** Aim of the task **
The expected output is the line with "mkPage (pg_queue page)" followed by every remaining line of the entries, all repeated exactly.

Stored data entries
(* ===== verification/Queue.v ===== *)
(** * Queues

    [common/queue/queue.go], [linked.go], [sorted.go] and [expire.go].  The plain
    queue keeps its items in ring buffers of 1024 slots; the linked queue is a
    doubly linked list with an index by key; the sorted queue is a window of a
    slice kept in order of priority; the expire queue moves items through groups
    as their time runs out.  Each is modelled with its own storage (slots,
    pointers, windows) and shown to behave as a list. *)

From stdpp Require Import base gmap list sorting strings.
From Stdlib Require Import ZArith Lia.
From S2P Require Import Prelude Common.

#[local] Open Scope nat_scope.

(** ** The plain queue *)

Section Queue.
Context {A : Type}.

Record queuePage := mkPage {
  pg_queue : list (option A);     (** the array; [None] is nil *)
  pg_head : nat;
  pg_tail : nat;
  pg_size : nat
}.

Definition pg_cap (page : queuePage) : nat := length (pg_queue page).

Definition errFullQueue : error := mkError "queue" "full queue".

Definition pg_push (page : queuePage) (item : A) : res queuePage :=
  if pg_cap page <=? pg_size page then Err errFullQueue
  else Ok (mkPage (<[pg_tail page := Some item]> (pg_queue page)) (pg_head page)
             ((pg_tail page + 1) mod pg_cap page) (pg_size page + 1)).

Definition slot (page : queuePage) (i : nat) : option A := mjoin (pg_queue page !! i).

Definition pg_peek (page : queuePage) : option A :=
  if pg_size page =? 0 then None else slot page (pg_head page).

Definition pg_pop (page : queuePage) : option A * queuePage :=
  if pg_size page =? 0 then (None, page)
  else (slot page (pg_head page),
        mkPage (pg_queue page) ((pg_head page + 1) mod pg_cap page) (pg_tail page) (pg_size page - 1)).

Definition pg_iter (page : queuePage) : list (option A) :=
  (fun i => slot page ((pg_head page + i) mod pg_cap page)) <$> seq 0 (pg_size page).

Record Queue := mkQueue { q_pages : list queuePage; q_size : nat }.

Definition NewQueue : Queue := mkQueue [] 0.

** Your response **
        mkPage (pg_queue page) ((pg_head page + 1) mod pg_cap page) (pg_tail page) (pg_size page - 1)).

Definition pg_iter (page : queuePage) : list (option A) :=
  (fun i => slot page ((pg_head page + i) mod pg_cap page)) <$> seq 0 (pg_size page).

Record Queue := mkQueue { q_pages : list queuePage; q_size : nat }.

Definition NewQueue : Queue := mkQueue [] 0.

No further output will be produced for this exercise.